AI-built apps and hidden risks: the security challenge of vibe coding

Artificial intelligence is changing the way software is written. One of the newest trends gaining attention is “vibe coding”, where users describe what they want in plain English and AI tools generate the code for them. Instead of manually writing functions, databases, or APIs line by line, developers can now ask tools like OpenAI ChatGPT, Anthropic Claude, or AI-powered IDEs to create working applications in minutes.

For staff, the appeal is obvious. They get the tools they feel they need, right now. Small businesses that previously could not afford custom software are suddenly experimenting with internal apps, websites, workflows, and automation systems built almost entirely through AI prompts.

The problem is that speed and convenience rarely come without risks.

Vibe coding often encourages rapid experimentation rather than structured software engineering. A user might ask an AI tool to “build a customer portal with login functionality” or “create a booking system connected to a database”, receive working code, and deploy it immediately without properly understanding what has actually been created underneath.

That is where security concerns start to appear.

AI-generated code can absolutely produce secure applications, but it can also introduce vulnerabilities that inexperienced users may never notice. In many cases, the code works perfectly from a functionality perspective while still containing serious weaknesses behind the scenes.

One common issue is poor authentication handling. AI tools sometimes generate login systems that store passwords incorrectly, fail to validate sessions properly, or miss important protections such as rate limiting and multi-factor authentication support. To a business owner testing the system, everything appears functional. To an attacker, it may be an easy target.

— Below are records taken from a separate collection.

Section Fights.
Context `{Digest}.

(** What the page shows is what the program paid.  Take any log of accounts
    of rounds the fight can reach (any entries, ticks, extractions and
    settlements; whoever reads them): in each round what the players hold and
    what the house took from the ring make the pot, and with the fees the whole
    of what was charged; and over the log the standings stake exactly the pots
    and lose, all together, exactly what leaving early cost. *)
Theorem log_balances (rounds : list (ERRound * Z * Z)) you
  (Hreached : Forall (fun x => exists s, rtc arena_step (newRound s) x.1.1) rounds) :
  let log := (fun x => summarizeRoundAccount (account_of x.1.1 x.1.2 x.2) you) <$> rounds in
  Forall (fun s => playersHold s + rs_penaltiesCollected s = rs_pot s /\
    playersHold s + (rs_penaltiesCollected s + rs_feesCollected s) = rs_pot s + rs_feesCollected s) log /\
  zsum sr_pnl (deriveStandings log) = - zsum rs_penaltiesCollected log /\
  zsum sr_staked (deriveStandings log) = zsum rs_pot log.
Proof.
  intros log.
  assert (Forall (fun s => playersHold s + rs_penaltiesCollected s = rs_pot s /\ zsum rp_pnl (rs_players s) = - rs_penaltiesCollected s /\
    zsum rp_stake (rs_players s) = rs_pot s) log) as Hlog.
  { unfold log. apply Forall_fmap. eapply Forall_impl; [exact Hreached |]. intros [[r no] ph] (s & Hr). apply (account_books r no ph you). by eapply history_ok. }
  clearbody log. split_and!.
  - eapply Forall_impl; [exact Hlog |]. intros s (Hs & _). lia.
  - rewrite (standings_sum sr_pnl rp_pnl) by done. induction Hlog as [| s log (_ & Hs & _) _ IH]; [done |]. cbn. unfold zsum in *. lia.
  - rewrite (standings_sum sr_staked rp_stake) by done. induction Hlog as [| s log (_ & _ & Hs) _ IH]; [done |]. cbn. unfold zsum in *. lia.
Qed.

End Fights.

(** A log of two rounds: one settled after an early exit, one still a lobby. *)
Lemma log_balances_witness : exists r1 r2,
  (exists s, rtc (@arena_step toy) (newRound s) r1) /\ (exists s, rtc (@arena_step toy) (newRound s) r2) /\
  let log := (fun x => summarizeRoundAccount (account_of x.1.1 x.1.2 x.2) "ann") <$> [(r1, 7, 4); (r2, 8, 0)] in
  zsum sr_pnl (deriveStandings log) = - zsum rs_penaltiesCollected log /\ 0 < zsum rs_penaltiesCollected log.
Proof.
  set (a := mkRound [1; 2; 3] [mkFighter "ann" side0 false 9900 9900 0] 0 9900 0 100 None).
  set (b := mkRound [1; 2; 3] [mkFighter "ann" side0 false 9900 9900 0; mkFighter "bob" side1 false 9900 9900 0]
              0 19800 0 200 None).
  assert (Ha : rtc (@arena_step toy) (newRound [1; 2; 3]) a).
  { apply rtc_once. by apply (do_enter (newRound [1; 2; 3]) "ann" side0 10000 100); [unfold BPS; lia |]. }
  assert (Hb : rtc (@arena_step toy) (newRound [1; 2; 3]) b).
  { apply rtc_r with a; [exact Ha |]. by apply (do_enter a "bob" side1 10000 100); [unfold BPS; lia |]. }
  destruct (extract b "bob") as [[c out] |] eqn:He; [| by vm_compute in He].
  assert (Hc : rtc (@arena_step toy) (newRound [1; 2; 3]) (settle c).1).
  { apply rtc_r with c; [| apply do_settle]. apply rtc_r with b; [exact Hb | by apply (do_extract b "bob" c out)]. }
  exists (settle c).1, a. split; [by eexists |]. split; [by eexists |]. cbv zeta.
  assert (Forall (fun x => exists s, rtc (@arena_step toy) (newRound s) x.1.1) [((settle c).1, 7, 4); (a, 8, 0)]) as Hall.
  { apply List.Forall_cons; [by exists [1; 2; 3] |]. apply List.Forall_cons; [by exists [1; 2; 3] | apply List.Forall_nil]. }
  split; [exact (proj1 (proj2 (@log_balances toy _ "ann" Hall))) |].
  vm_compute in He. injection He as <- _. vm_compute. reflexivity.
Defined.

Another growing concern is accidental exposure of sensitive information. During vibe coding, users often paste API keys, passwords, database details, or internal documentation directly into AI prompts. If organisations are not careful about which AI platforms they use and how data is processed, confidential business information could end up stored externally or used in future model training.

There is also the issue of dependency management. AI-generated applications frequently rely on open-source packages and libraries. Some of these dependencies may already contain known vulnerabilities or may no longer be maintained. A traditional development process would normally include security reviews and dependency scanning, but many vibe-coded projects skip those steps entirely because the focus is on speed.

The rise of “shadow IT” is another challenge for businesses. Staff members can now build surprisingly capable applications without involving the IT department at all. Marketing teams might create customer data tools. HR teams may automate onboarding processes. Operations staff could build dashboards connected to live business systems. While this innovation can improve productivity, it also creates environments where unapproved applications are handling sensitive company data without proper governance or oversight.

For managed IT providers and cybersecurity teams, this trend creates a difficult balancing act. Blocking AI tools entirely is unrealistic and often unpopular with staff. At the same time, allowing unrestricted use without policies introduces significant risks.

Businesses adopting vibe coding should treat AI-generated software exactly the same way they would treat traditionally developed software. Security reviews, testing, access controls, backups, logging, and ongoing patch management still matter. AI can accelerate development, but it does not remove the need for proper IT governance.

The businesses likely to succeed with vibe coding will be the ones that combine AI speed with human oversight and management. Staff can use AI to accelerate repetitive tasks while still applying security knowledge and best practices. IT teams can introduce approval workflows and policies that allow innovation without losing control of company systems plus control the systems used.